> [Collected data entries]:
Lemma inner_product_ok s k acc : in_box s k -> k <> [] -> 0 <= acc -> acc + room s * 2 <= LONG_MAX ->
  inner_product acc (removelast k) (strides s) = Ok (acc + row_major s k - List.last k 0).
Proof.
  intros Hk. revert acc. induction Hk as [|n x s k Hx Hk IH]; [done|]. intros acc _ Ha Hb.
  destruct Hk as [|m y s k Hy Hk]; [cbn; f_equal; lia|].
  change (removelast (x :: y :: k)) with (x :: removelast (y :: k)).
  change (strides (n :: m :: s)) with (volume (m :: s) :: strides (m :: s)).
  change (List.last (x :: y :: k) 0) with (List.last (y :: k) 0).
  change (row_major (n :: m :: s) (x :: y :: k)) with (x * volume (m :: s) + row_major (m :: s) (y :: k)).
  assert (Hbox : in_box (m :: s) (y :: k)) by by constructor.
  pose proof (volume_room _ (in_box_natural _ _ Hbox)) as Hv.
  change (room (n :: m :: s)) with (Z.max 1 n * room (m :: s)) in Hb. set (V := volume (m :: s)) in *.
  set (R := room (m :: s)) in *. assert (Hxv : 0 <= x * V <= (Z.max 1 n - 1) * R) by nia.
  cbn [inner_product]. unfold LONG_MAX in *. rewrite !to_long_ok by (unfold LONG_MIN, LONG_MAX; nia).
  rewrite (IH (acc + x * V)) by (done || nia). f_equal. lia.
Qed.
Lemma key_to_index_ok a k : array_ok a -> in_box (sizes a) k -> k <> [] ->
  key_to_index a k = Ok (row_major (sizes a) k).
Proof.
  intros Ha Hk Hn. unfold key_to_index. destruct k as [|x k]; [done|]. rewrite (ok_coeffs _ Ha).
  pose proof (ok_room _ Ha). assert (Hl : 0 <= List.last (x :: k) 0 < 2 ^ 31).
  { pose proof (room_pos (sizes a)).
    assert (Hlast : exists s n, sizes a = s ++ [n] /\ 0 <= List.last (x :: k) 0 < n).
    { destruct (exists_last Hn) as (k' & y & E). rewrite E in *. rewrite last_last.
      apply Forall2_app_inv_r in Hk as (s & t & Hs & Ht & ->). inversion Ht as [|n ? t' ? Hy Ht']; subst.
      inversion Ht'; subst. by exists s, n. }
    destruct Hlast as (s & n & E & Hy). rewrite E, room_app in *. cbn [room] in *. pose proof (room_pos s). nia. }
  rewrite (inner_product_ok _ _ _ Hk Hn); [f_equal; lia|lia|unfold LONG_MAX; lia].
Qed.
Lemma at_index_inside {A} i (l : list A) : 0 <= i < Z.of_nat (length l) ->
  exists x, at_index i l = Ok x /\ l !! Z.to_nat i = Some x.
Proof.
  intros Hi. unfold at_index. assert ((i <? 0) = false) as -> by lia.
  destruct (lookup_lt_is_Some_2 l (Z.to_nat i)) as [x E]; [lia|]. exists x. by rewrite E.
Qed.
Lemma at_index_lookup {A} i (l : list A) x : 0 <= i -> l !! Z.to_nat i = Some x -> at_index i l = Ok x.
Proof.
  intros Hi E. unfold at_index. assert ((i <? 0) = false) as -> by lia. by rewrite E.
Qed.
Lemma get_ok a k : array_ok a -> in_box (sizes a) k -> k <> [] ->
  exists x, get a k = Ok x /\ values a !! Z.to_nat (row_major (sizes a) k) = Some x.
Proof.
  intros Ha Hk Hn. unfold get. rewrite key_to_index_ok by done. apply at_index_inside.
  rewrite (ok_values _ Ha). by apply row_major_bound.
Qed.

(** ** From indices to keys *)
Lemma middle_keys_ok s k q : in_box s k -> k <> [] -> 0 <= q ->
  middle_keys (q * volume s + row_major s k) (strides s) s = Ok k.
Proof.
  intros Hk. revert q. induction Hk as [|n x s k Hx Hk IH]; [done|]. intros q _ Hq.
  destruct Hk as [|m y s k Hy Hk].
  - cbn [strides middle_keys volume row_major]. assert ((n =? 0) = false) as -> by lia. do 2 f_equal.
    replace (q * (n * 1) + (x * 1 + 0)) with (x + q * n) by lia. rewrite Z_mod_plus_full. by apply Z.mod_small.
  - assert (Hbox : in_box (m :: s) (y :: k)) by by constructor. pose proof (row_major_bound _ _ Hbox) as Hr.
    change (strides (n :: m :: s)) with (volume (m :: s) :: strides (m :: s)).
    change (volume (n :: m :: s)) with (n * volume (m :: s)).
    change (row_major (n :: m :: s) (x :: y :: k)) with (x * volume (m :: s) + row_major (m :: s) (y :: k)).
    set (V := volume (m :: s)) in *. set (r := row_major (m :: s) (y :: k)) in *.
    replace (q * (n * V) + (x * V + r)) with ((q * n + x) * V + r) by ring.
    change (middle_keys ((q * n + x) * V + r) (V :: strides (m :: s)) (n :: m :: s)) with
      (if (V =? 0) || (n =? 0) then Err F_undef
       else r' <-- middle_keys ((q * n + x) * V + r) (strides (m :: s)) (m :: s) ;;
            Ok ((((q * n + x) * V + r) / V) mod n :: r')).
    assert ((V =? 0) || (n =? 0) = false) as -> by lia.
    pose proof (IH (q * n + x) ltac:(done) ltac:(nia)) as E. fold V r in E. rewrite E.
    do 2 f_equal. rewrite Z.div_add_l, (Z.div_small r V), Z.add_0_r by lia.
    rewrite Z.add_comm, Z_mod_plus_full. by apply Z.mod_small.
Qed.
Lemma index_to_key_ok a k : array_ok a -> in_box (sizes a) k -> k <> [] ->
  index_to_key a (row_major (sizes a) k) = Ok k.
Proof.
  intros Ha Hk Hn. unfold index_to_key. rewrite (ok_dim _ Ha), (ok_coeffs _ Ha). pose proof (in_box_length _ _ Hk) as Hl.
  destruct Hk as [|n x s k Hx Hk]; [done|]. destruct Hk as [|m y s k Hy Hk].
  - cbn. do 2 f_equal. lia.
  - assert (Hbox : in_box (m :: s) (y :: k)) by by constructor. pose proof (row_major_bound _ _ Hbox) as Hr.
    cbn [length Nat.eqb]. change (strides (n :: m :: s)) with (volume (m :: s) :: strides (m :: s)).
    change (row_major (n :: m :: s) (x :: y :: k)) with (x * volume (m :: s) + row_major (m :: s) (y :: k)).
    cbv beta iota. assert ((volume (m :: s) =? 0) = false) as -> by lia. rewrite middle_keys_ok by (done || lia).
    do 2 f_equal. rewrite Z.div_add_l, Z.div_small by lia. lia.
Qed.

(** ** Slices *)
Section Slice.
Context (a : packed_array (T := T)) (l u : key) (Ha : array_ok a) (Ho : ordered l u) (Hn : l <> [])
  (Hin : forall k, in_box (extent l u) k -> in_box (sizes a) (offset l k)).
Let s := extent l u.

Definition copied (n : Z) (v : list T) : Prop :=
  forall k, in_box s k -> row_major s k < n ->
  exists x, get a (offset l k) = Ok x /\ v !! Z.to_nat (row_major s k) = Some x.

Lemma copied_next i v k0 x : in_box s k0 -> row_major s k0 = Z.of_nat i -> Z.of_nat (length v) = volume s ->
  get a (offset l k0) = Ok x -> copied (Z.of_nat i) v -> copied (Z.of_nat i + 1) (<[i := x]> v).
Proof.
  intros Hk0 Hi Hv Hx Hc k Hk Hlt. pose proof (row_major_bound _ _ Hk0). pose proof (row_major_bound _ _ Hk).
  destruct (decide (row_major s k = Z.of_nat i)) as [E|E].
  - assert (k = k0) as -> by (apply (row_major_inj s); congruence). exists x. split; [done|].
    rewrite Hi, Nat2Z.id. apply list_lookup_insert_eq. lia.
  - destruct (Hc k Hk ltac:(lia)) as (y & Hy & Hl). exists y. split; [done|].
    rewrite list_lookup_insert_ne by lia. done.
Qed.
Lemma copy_loop_ok fuel : forall i v k0, in_box s k0 -> row_major s k0 = Z.of_nat i -> Z.of_nat (length v) = volume s ->
  volume s - Z.of_nat i <= Z.of_nat fuel -> copied (Z.of_nat i) v ->
  exists v', copy_loop fuel a {| current := offset l k0; lower_corner := l; upper_corner := u |} i v = Ok v' /\
    Z.of_nat (length v') = volume s /\ copied (volume s) v'.
Proof.
  induction fuel as [|fuel IH]; intros i v k0 Hk0 Hi Hv Hf Hc; pose proof (row_major_bound _ _ Hk0) as Hb; [lia|].
  cbn [copy_loop current]. destruct (get_ok a (offset l k0) Ha (Hin _ Hk0) (offset_not_empty l u _ Hn Ho Hk0)) as (x & Hx & _).
  rewrite Hx. assert (Nat.ltb i (length v) = true) as -> by (apply Nat.ltb_lt; lia).
  pose proof (copied_next i v k0 x Hk0 Hi Hv Hx Hc) as Hc'. set (v' := <[i := x]> v) in *.
  assert (Hv' : Z.of_nat (length v') = volume s) by (unfold v'; by rewrite length_insert).
  assert (Hll : length (offset l k0) = length l).
  { unfold offset. rewrite length_zip_with. pose proof (in_box_length _ _ Hk0) as E. unfold s, extent in E.
    rewrite length_zip_with in E. pose proof (Forall2_length _ _ _ Ho). lia. }
  rewrite next_key_bump by (cbn; pose proof (Forall2_length _ _ _ Ho); lia). cbn [current lower_corner upper_corner].
  pose proof (bump_offset l u k0 Ho Hk0) as Hbump. fold s in Hbump. cbv zeta in Hbump.
  destruct (bump (offset l k0) l u) as [r carry]. cbn [fst]. destruct carry.
  - destruct Hbump as [-> Hlast]. unfold key_eqb, sizes_agree. rewrite Nat.eqb_refl, bool_decide_true by done. cbn.
    exists v'. split_and!; [done|done|]. replace (volume s) with (Z.of_nat i + 1) by lia. done.
  - destruct Hbump as (k' & -> & Hk' & Hr). assert (Hne : key_eqb (offset l k') l = false).
    { unfold key_eqb. rewrite bool_decide_false; [by rewrite andb_false_r|]. intros E.
      assert (Hl0 : offset l k' = offset l (origin s)) by (unfold s; rewrite offset_origin; [done|by eapply Forall2_length]).
      assert (k' = origin s).
      { apply (inj_offset l u); [done|by apply origin_in_box|by eapply Forall2_length|done]. }
      subst k'. rewrite row_major_origin in Hr. lia. }
    rewrite Hne. cbn [negb]. apply (IH (S i) v' k'); try done; try lia. by replace (Z.of_nat (S i)) with (Z.of_nat i + 1) by lia.
Qed.
End Slice.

> [TASK BRIEF]: Using the data above, extract exactly the lines from the one that holds "assert (Hlast : exists" to the one that holds "replace (q * (n * 1)", both ends included, and no others.

> [RESULT FOR THIS EXERCISE]:
    assert (Hlast : exists s n, sizes a = s ++ [n] /\ 0 <= List.last (x :: k) 0 < n).
    { destruct (exists_last Hn) as (k' & y & E). rewrite E in *. rewrite last_last.
      apply Forall2_app_inv_r in Hk as (s & t & Hs & Ht & ->). inversion Ht as [|n ? t' ? Hy Ht']; subst.
      inversion Ht'; subst. by exists s, n. }
    destruct Hlast as (s & n & E & Hy). rewrite E, room_app in *. cbn [room] in *. pose proof (room_pos s). nia. }
  rewrite (inner_product_ok _ _ _ Hk Hn); [f_equal; lia|lia|unfold LONG_MAX; lia].
Qed.
Lemma at_index_inside {A} i (l : list A) : 0 <= i < Z.of_nat (length l) ->
  exists x, at_index i l = Ok x /\ l !! Z.to_nat i = Some x.
Proof.
  intros Hi. unfold at_index. assert ((i <? 0) = false) as -> by lia.
  destruct (lookup_lt_is_Some_2 l (Z.to_nat i)) as [x E]; [lia|]. exists x. by rewrite E.
Qed.
Lemma at_index_lookup {A} i (l : list A) x : 0 <= i -> l !! Z.to_nat i = Some x -> at_index i l = Ok x.
Proof.
  intros Hi E. unfold at_index. assert ((i <? 0) = false) as -> by lia. by rewrite E.
Qed.
Lemma get_ok a k : array_ok a -> in_box (sizes a) k -> k <> [] ->
  exists x, get a k = Ok x /\ values a !! Z.to_nat (row_major (sizes a) k) = Some x.
Proof.
  intros Ha Hk Hn. unfold get. rewrite key_to_index_ok by done. apply at_index_inside.
  rewrite (ok_values _ Ha). by apply row_major_bound.
Qed.

(** ** From indices to keys *)
Lemma middle_keys_ok s k q : in_box s k -> k <> [] -> 0 <= q ->
  middle_keys (q * volume s + row_major s k) (strides s) s = Ok k.
Proof.
  intros Hk. revert q. induction Hk as [|n x s k Hx Hk IH]; [done|]. intros q _ Hq.
  destruct Hk as [|m y s k Hy Hk].
  - cbn [strides middle_keys volume row_major]. assert ((n =? 0) = false) as -> by lia. do 2 f_equal.
    replace (q * (n * 1) + (x * 1 + 0)) with (x + q * n) by lia. rewrite Z_mod_plus_full. by apply Z.mod_small.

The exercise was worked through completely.